Die Klassenantwort: Streik, Besetzung, Selbstverwaltung
Wir dürfen jedoch nicht der Illusion verfallen, dass durch Verbesserungen im Bildungssystem, die Abschaffung von Studiengebühren oder vereinzelten Erfolgen das Ziel bereits erreicht sei. Auch „wohlwollendere“ Regierungen oder Oppositionsparteien wie Die Linke können in diesen Krisenzeiten ihre leeren Versprechungen über eine sozialere Gesellschaft nicht einhalten und werden letztendlich (wie die Landesregierung in Berlin zeigt) uns keine wahrhafte Perspektive aufzeigen können, da sie am System des Kapitalismus festhalten.

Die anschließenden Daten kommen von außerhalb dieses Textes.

Lemma persist_collision eng ev d :
  table_ok d → tag eng ev = ev → eng ≠ "" → collides eng ev d →
  let p := eventToPayload ev in
  let d' := snd (alone (persistEngineMatchEvents [ev]) d) in
  fst (alone (persistEngineMatchEvents [ev]) d) = Ret 1 ∧
  (∀ ids, pending_copies eng p ids d → pending_copies eng p (event_seq d + 1 :: ids) d') ∧
  table_ok d' ∧ collides eng ev d'.
Proof.
  intros Hok Htag Hne Hcol p d'. pose proof Hok as [Hu Hrows].
  destruct (collides_row _ _ _ Hok Hcol) as (id & e & Hf & Hs).
  set (d1 := set_seq (event_seq d + 1) d).
  set (n := next_event_id eng (fd_settle d)).
  assert (1 < n) as Hn.
  { pose proof (find_event_Some _ _ _ _ _ Hf) as (He & Heng & _).
    pose proof (next_event_id_above eng _ id e He Heng). destruct (Hrows id e He). lia. }
  assert (find_event eng n (fd_settle d1) = None) as Hfree.
  { destruct (find_event eng n (fd_settle d1)) as [[j ej]|] eqn:E; [|done].
    apply find_event_Some in E as (Hj & Heng & Hnj).
    pose proof (next_event_id_above eng _ j ej Hj Heng). fold n in H1. change (fd_settle d1) with (fd_settle d) in *. lia. }
  set (d2 := set_settle (set_events (<[event_seq d1 := new_event eng n p]> (events (fd_settle d1)))
                           (fd_settle d1)) (set_seq (event_seq d1 + 1) d1)).
  assert (alone (persistEngineMatchEvents [ev]) d = (Ret 1, d2)) as Hrun.
  { unfold persistEngineMatchEvents. cbn [tfold]. rewrite alone_bind. unfold persist_one.
    assert (engine_or_default (me_match_engine_id ev) = eng) as ->.
    { rewrite <- Htag. simpl. unfold engine_or_default. by destruct (String.eqb_spec eng ""). }
    rewrite Htag, alone_bind. cbn [alone stmt]. unfold transaction.
    assert (insert_pending eng (me_event_id ev) (eventToPayload ev) d = Ret (false, d1)) as ->
      by (unfold insert_pending, bind, gets, modify, ret; simpl; by rewrite Hf).
    cbv beta iota. rewrite alone_bind. cbn [alone stmt]. unfold transaction, stored_payload, gets.
    change (fd_settle d1) with (fd_settle d). rewrite Hf. cbn [fmap option_fmap option_map compose snd].
    rewrite Hs, alone_bind. cbn [reassign]. rewrite alone_bind. cbn [alone stmt].
    unfold transaction, gets. cbv beta iota. change (next_event_id eng (fd_settle d1)) with n.
    replace (n =? 0) with false by (symmetry; apply Z.eqb_neq; lia).
    rewrite alone_bind. cbn [alone stmt]. unfold transaction.
    by rewrite (insert_pending_new eng n (eventToPayload ev) d1 Hfree). }
  assert (d' = d2) as -> by (unfold d'; by rewrite Hrun). rewrite Hrun. split; [done|].
  assert (events (fd_settle d) !! event_seq d1 = None) as Hnew.
  { destruct (events (fd_settle d) !! event_seq d1) as [e0|] eqn:E0; [|done].
    destruct (Hrows _ _ E0). simpl in *. lia. }
  split_and!.
  - intros ids [Hnd Hids]. assert (event_seq d + 1 ∉ ids) as Hnin.
    { intros Hin. destruct (Hids _ Hin) as (e0 & He0 & _). change (event_seq d + 1) with (event_seq d1) in He0.
      congruence. }
    split; [by constructor|]. intros i [->|Hin]%elem_of_cons.
    + eexists. split; [apply lookup_insert_eq|done].
    + destruct (Hids i Hin) as (e0 & He0 & Hrest). exists e0. split; [|done]. simpl.
      rewrite lookup_insert_ne; [done|]. by intros <-.
  - split.
    + intros i j ei ej. simpl. rewrite !lookup_insert_Some.
      intros [[<- <-]|[_ Hi]] [[<- <-]|[_ Hj]]; simpl; intros Heng Hev; [done| | |by apply (Hu i j ei ej)].
      * pose proof (next_event_id_above eng _ j ej Hj (eq_sym Heng)). unfold n in Hev. lia.
      * pose proof (next_event_id_above eng _ i ei Hi Heng). unfold n in Hev. lia.
    + intros i e0. simpl. rewrite lookup_insert_Some. intros [[<- <-]|[_ Hi]]; simpl; [lia|].
      destruct (Hrows i e0 Hi). lia.
  - destruct Hcol as (i & e0 & Hi & ? & ? & ?). exists i, e0. split; [|done]. simpl.
    rewrite lookup_insert_ne; [done|]. intros <-. simpl in Hnew. congruence.
Qed.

Und in diesem System können wir nur einzelne Verbesserungen erkämpfen, welche jedoch immer nur von kurzer Dauer sein werden. Um uns gegen die Bildungsmisere zu wehren, müssen wir unsere Universitäten besetzen, uns in Selbstverwaltungsorganen organisieren und ein eigenes Bildungsprogramm entwickeln. Genauso könnten ArbeiterInnen, die von Entlassungen oder Lohnkürzungen bedroht sind, ihren Betrieb besetzen und die Produktion unter Eigenkontrolle weiterführen. Dies wäre die notwendige Klassenantwort, um einen wichtigen Schritt dahin zu gehen, wirklich nach unseren Fähigkeiten und Bedürfnissen zu lehren, zu lernen, zu produzieren und zu leben.
Wir als Studierende müssen uns also dafür einsetzen, dass die Universität im Dienste derjenigen Klasse steht, die den gesellschaftlichen Reichtum generiert und uns somit den Protesten der Arbeiterbewegung anschließen, sie unterstützen, vorantreiben und radikalisieren.

Wir zahlen nicht für Eure Krise!
Für eine freie Bildung im Dienste der Arbeiterklasse!